Drawing inspiration from developments in micro-electro-mechanical systems (MEMS) of tunable inorganic, infrared lasers, we demonstrate a organic vertical-cavity surface-emitting laser (VCSEL) with dynamic wavelength-tunability in the visible wavelengths. Since standard inorganic semiconductor fabrication methods such as lithography and etching cannot be applied to soft, organic materials, we develop a composite membrane contact-transfer printing technique to fabricate an array of microcavities. Each vertical cavity is formed by a bottom DBR substrate and a suspended top silver mirror. By applying a voltage across top gold contact and bottom indium tin oxide (ITO) electrode, electrostatic pressure deflects the top membrane, changing the cavity length and laser emission wavelength. Beyond tunable lasing, the same device in could enable many applications as an all-optical pressure sensing array, where the cavity length change is correlated with pressure difference across each membrane.
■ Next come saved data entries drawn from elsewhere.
(** The default range covers all of memory. *)
Lemma described_cover x : covered described x <-> 0 <= x < invalid.
Proof using Hsize.
  assert (forall r, r ∈ described -> fine r) as Hf.
  { unfold described. destruct (is_disabled _ _).
    - intros r Hr. apply list_elem_of_singleton in Hr as ->. apply all_fine.
    - intros r. rewrite !elem_of_app, !list_elem_of_singleton. intros [->|[Hr| ->]].
      + split; unfold r_end; cbn; unfold invalid; lia.
      + apply list_elem_of_omap in Hr as (k & _ & Hk). by eapply variable_fine.
      + apply all_fine. }
  split.
  - intros (r & Hr & Hx). destruct (Hf r Hr). lia.
  - intros Hx. unfold covered, described. destruct (is_disabled _ _).
    + exists (Range write_back 0 invalid). split; [by left|]. unfold r_end. cbn [r_base r_size]. lia.
    + eexists. split; [apply elem_of_app; right; apply elem_of_app; right; by left|]. unfold r_end. cbn [r_base r_size]. lia.
Qed.

Lemma read_ranges_ok : wp (read_ranges rdmsr addr_size)
  (fun _ s => exists L, listed L s /\ L <> [] /\ in_order L /\ cut described L) (fun e _ => bad e) no_mtrrs.
Proof using Hsize.
  unfold read_ranges, described. destruct (is_disabled _ _).
  { eapply wp_mono; [apply add_ok; [apply listed_none|apply all_fine]| |done]. intros [] s HL. cbv beta in HL.
    eexists. split; [exact HL|]. split; [done|]. split; [by intros [|i] r1 r2|apply cut_refl]. }
  unfold get_fixed_ranges. apply wp_bind. eapply wp_mono; [apply add_ok; [apply listed_none|]| |done].
  { split; unfold r_end; cbn; unfold invalid; lia. }
  intros [] s1 HL1. cbv beta in HL1. apply wp_bind. eapply wp_mono; [by apply get_variable_ok| |done].
  intros [] s2 HL2. cbv beta in HL2. apply wp_bind. eapply wp_mono; [apply settle_ok; by apply listed_settling| |done].
  intros [] s3 (L & HL3 & Hc & Hn & _). apply wp_bind. eapply wp_mono; [apply add_ok; [exact HL3|apply all_fine]| |done].
  intros [] s4 HL4. cbv beta in HL4. eapply wp_mono; [apply settle_ok, (listed_settling _ _ HL4); by destruct L| |done].
  intros [] s5 (L' & HL5 & Hc' & Hn' & Ho). exists L'. split_and!; try done.
  rewrite app_assoc. eapply cut_trans; [|exact Hc']. by apply cut_app.
Qed.

(** C17: The constructor of the memory type ranges returns: its loops end.  What
    it leaves is a partition of the addresses from 0 to 2^64 - 1 into ranges of
    at least a page, in order and without gaps, each of them a part of a range
    the registers describe and of that range's type; or, where the registers
    describe overlapping ranges it cannot separate or too many, no range at
    all. *)
Theorem mtrrs_partition : exists s, mtrrs_new rdmsr addr_size = Ok tt s /\
  ((tiles (ranges s) 0 invalid /\ forall r, r ∈ ranges s -> exists r0, r0 ∈ described /\ inside r r0) \/
   (s = no_mtrrs /\ exists e s', read_ranges rdmsr addr_size no_mtrrs = Err e s' /\ bad e)).
Proof using Hsize.
  pose proof read_ranges_ok as Hr. unfold wp in Hr. unfold mtrrs_new, catch.
  destruct (read_ranges rdmsr addr_size no_mtrrs) as [[] s|e s].
  2: { exists no_mtrrs. split; [done|]. right. split; [done|]. by exists e, s. }
  destruct Hr as (L & HL & Hn & Ho & Hc & Hi). exists s. split; [done|]. left. rewrite (listed_ranges L s HL). split; [|done].
  pose proof (li_fine _ _ HL) as Hf. apply order_tiles; [done|by apply in_order_strong|done|].
  intros x. rewrite Hc. by apply described_cover.
Qed.
End Registers.
End Proofs.

(** ** A machine *)

(** An instance of the library's sort. *)
#[export] Instance before_dec : RelDecision before.
Proof. intros a b. unfold before. apply _. Defined.
#[export] Instance before_trans : Transitive before.
Proof.
  intros a b c. unfold before, compare. destruct (Z.eqb_spec (r_base b) (r_base a)), (Z.eqb_spec (r_base c) (r_base b)),
    (Z.eqb_spec (r_base c) (r_base a)); lia.
Qed.
#[export] Instance before_total : Total before.
Proof.
  intros a b. unfold before, compare. destruct (Z.eqb_spec (r_base b) (r_base a)), (Z.eqb_spec (r_base a) (r_base b)); lia.
Qed.
#[export, refine] Instance merge_sorting : Sort := { std_sort := merge_sort before }.
Proof.
  - apply merge_sort_Permutation.
  - apply (StronglySorted_merge_sort before).
Defined.

(** 36 address bits; write-back memory up to 1 GB with an uncacheable window of
    256 MB at its end, uncacheable elsewhere. *)
Definition sample_msr (a : Z) : Z :=
  if a =? 0x2FF then 0xC00 else if a =? 0xFE then 2
  else if a =? 0x200 then 6 else if a =? 0x201 then 0xFC0000800
  else if a =? 0x202 then 0x30000000 else if a =? 0x203 then 0xFF0000800 else 0.

Lemma sample_ranges : ranges (out_state (mtrrs_new sample_msr 36)) =
  [Range uncacheable 0 0x100000; Range write_back 0x100000 0x2FF00000; Range uncacheable 0x30000000 0x10000000;
   Range uncacheable 0x40000000 0xFFFFFFFFBFFFFFFF].
Proof. vm_compute. reflexivity. Qed.

Lemma mtrrs_partition_witness : exists s, mtrrs_new sample_msr 36 = Ok tt s /\
  ((tiles (ranges s) 0 invalid /\ forall r, r ∈ ranges s -> exists r0, r0 ∈ described sample_msr 36 /\ inside r r0) \/
   (s = no_mtrrs /\ exists e s', read_ranges sample_msr 36 no_mtrrs = Err e s' /\ bad e)).
Proof. apply (mtrrs_partition sample_msr 36). lia. Defined.
(* ===== verification/EptHelpers.v ===== *)
(** * Identity maps

    Models [extended_apis/bfvmm/include/hve/arch/intel_x64/ept/helpers.h]: maps,
    unmaps and releases of address ranges in an EPT map, the conversion of a
    map's granularity, and the map of all of memory by memory type. *)
From S2P Require Import Prelude Bits EptEntry PageSource EptMmap Mtrrs.
Open Scope Z_scope.

(** [for (auto gpa = saddr; gpa < eaddr; gpa += step)], for bounds that are
    multiples of [step]. *)
Definition pages_of (saddr eaddr step : Z) : list Z :=
  (fun k => saddr + step * k) <$> seqZ 0 ((eaddr - saddr) / step).

(** The [while (!range->contains(saddr)) range++;] of [identity_map]: the
    ranges from the one that is found on. *)
Fixpoint next_range (l : list range_t) (addr : Z) : option (list range_t) :=
  match l with
  | [] => None
  | r :: l' => if contains r addr then Some l else next_range l' addr
  end.

Section Helpers.
Context {A : Type} `{PageSource A}.
Local Open Scope vmm_scope.

(** [expects(bfn::lower(saddr, from) == 0)] on both bounds. *)
Definition expects_aligned (saddr eaddr from : Z) : M (mmap A) unit :=
  expects (lower saddr from =? 0) ;;; expects (lower eaddr from =? 0).

Definition identity_map_1g (saddr eaddr : Z) (attr : attr_type) (cache : memory_type) : M (mmap A) unit :=
  expects_aligned saddr eaddr pdpt.from ;;;
  for_each (pages_of saddr eaddr pdpt.page_size) (fun gpa => map_1g gpa gpa attr cache ;;; ret tt).

Definition identity_map_2m (saddr eaddr : Z) (attr : attr_type) (cache : memory_type) : M (mmap A) unit :=
  expects_aligned saddr eaddr pd.from ;;;
  for_each (pages_of saddr eaddr pd.page_size) (fun gpa => map_2m gpa gpa attr cache ;;; ret tt).

Definition identity_map_4k (saddr eaddr : Z) (attr : attr_type) (cache : memory_type) : M (mmap A) unit :=
  expects_aligned saddr eaddr pt.from ;;;
  for_each (pages_of saddr eaddr pt.page_size) (fun gpa => map_4k gpa gpa attr cache ;;; ret tt).

Definition identity_unmap_1g (saddr eaddr : Z) : M (mmap A) unit :=
  expects_aligned saddr eaddr pdpt.from ;;; for_each (pages_of saddr eaddr pdpt.page_size) unmap.

Definition identity_unmap_2m (saddr eaddr : Z) : M (mmap A) unit :=
  expects_aligned saddr eaddr pd.from ;;; for_each (pages_of saddr eaddr pd.page_size) unmap.

Definition identity_unmap_4k (saddr eaddr : Z) : M (mmap A) unit :=
  expects_aligned saddr eaddr pt.from ;;; for_each (pages_of saddr eaddr pt.page_size) unmap.

Definition identity_release_1g (saddr eaddr : Z) : M (mmap A) unit :=
  expects_aligned saddr eaddr pdpt.from ;;; for_each (pages_of saddr eaddr pdpt.page_size) release.

Definition identity_release_2m (saddr eaddr : Z) : M (mmap A) unit :=
  expects_aligned saddr eaddr pd.from ;;; for_each (pages_of saddr eaddr pd.page_size) release.

Definition identity_release_4k (saddr eaddr : Z) : M (mmap A) unit :=
  expects_aligned saddr eaddr pt.from ;;; for_each (pages_of saddr eaddr pt.page_size) release.

Definition identity_map_convert_1g_to_2m (addr : Z) (attr : attr_type) (cache : memory_type) : M (mmap A) unit :=
  expects (lower addr pdpt.from =? 0) ;;;
  b <- is_1g addr ;; expects b ;;;
  unmap addr ;;;
  identity_map_2m addr (add64 addr pdpt.page_size) attr cache.

Definition identity_map_convert_1g_to_4k (addr : Z) (attr : attr_type) (cache : memory_type) : M (mmap A) unit :=
  expects (lower addr pdpt.from =? 0) ;;;
  b <- is_1g addr ;; expects b ;;;
  unmap addr ;;;
  identity_map_4k addr (add64 addr pdpt.page_size) attr cache.

Definition identity_map_convert_2m_to_1g (addr : Z) (attr : attr_type) (cache : memory_type) : M (mmap A) unit :=
  expects (lower addr pdpt.from =? 0) ;;;
  b <- is_2m addr ;; expects b ;;;
  identity_release_2m addr (add64 addr pdpt.page_size) ;;;
  map_1g addr addr attr cache ;;; ret tt.

Definition identity_map_convert_4k_to_1g (addr : Z) (attr : attr_type) (cache : memory_type) : M (mmap A) unit :=
  expects (lower addr pdpt.from =? 0) ;;;
  b <- is_4k addr ;; expects b ;;;
  identity_release_4k addr (add64 addr pdpt.page_size) ;;;
  map_1g addr addr attr cache ;;; ret tt.

Definition identity_map_convert_2m_to_4k (addr : Z) (attr : attr_type) (cache : memory_type) : M (mmap A) unit :=
  expects (lower addr pd.from =? 0) ;;;
  b <- is_2m addr ;; expects b ;;;
  unmap addr ;;;
  identity_map_4k addr (add64 addr pd.page_size) attr cache.

Definition identity_map_convert_4k_to_2m (addr : Z) (attr : attr_type) (cache : memory_type) : M (mmap A) unit :=
  expects (lower addr pd.from =? 0) ;;;
  b <- is_4k addr ;; expects b ;;;
  identity_release_4k addr (add64 addr pd.page_size) ;;;
  map_2m addr addr attr cache ;;; ret tt.

(** The loop of [identity_map]; [fuel] bounds the pages that are left.  The
    iterator may run off the array of ranges. *)
Fixpoint identity_loop (fuel : nat) (saddr eaddr : Z) (l : list range_t) (attr : attr_type) : M (mmap A) unit :=
  if saddr <? eaddr then
    match fuel with
    | O => throw diverges
    | S fuel' =>
      match next_range l saddr with
      | Some (range :: l') =>
        if (lower saddr pd.from =? 0) && (pd.page_size <=? Z.min (distance range saddr) (sub64 eaddr saddr)) then
          map_2m saddr saddr attr (r_type range) ;;;
          identity_loop fuel' (add64 saddr pd.page_size) eaddr (range :: l') attr
        else
          map_4k saddr saddr attr (r_type range) ;;;
          identity_loop fuel' (add64 saddr pt.page_size) eaddr (range :: l') attr
      | _ => throw segfault
      end
    end
  else ret tt.

Definition identity_map (m : mtrrs) (saddr eaddr : Z) (attr : attr_type) : M (mmap A) unit :=
  expects (negb (m_num m =? 0)) ;;;
  expects_aligned saddr eaddr pd.from ;;;
  identity_loop (Z.to_nat ((eaddr - saddr) / pt.page_size)) saddr eaddr (m_ranges m) attr.
End Helpers.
Figure: (a) Schematic of device structure; voltage applied between the top gold and bottom ITO allows membrane deflection due to electrostatic force. (b) Optical interferometry difference image between 20V and 0V applied bias on an array of devices as imaged from the top membrane. (c) Comparison of cavity mode emission peak shift with membrane deflection. (d) Difference profile between applied bias and 0V bias show controllable membrane deflection.
Related publications and links
W. Chang*, A. Murarka*, A. Wang*, G. M. Akselrod, C. Packard, J. Lang, and V. Bulovic, “Electrically tunable organic vertical-cavity surface-emitting laser,” Appl. Phys. Lett., 105, 073303 (2014).
W. Chang*, A. Wang*, A. Murarka*, J. Lang, and V. Bulovic, "Transfer-Printed Composite Membranes for Electrically-Tunable Organic Optical Microcavities,” Micro Electro Mechanical Systems (MEMS), 2014 IEEE 27th International Conference on.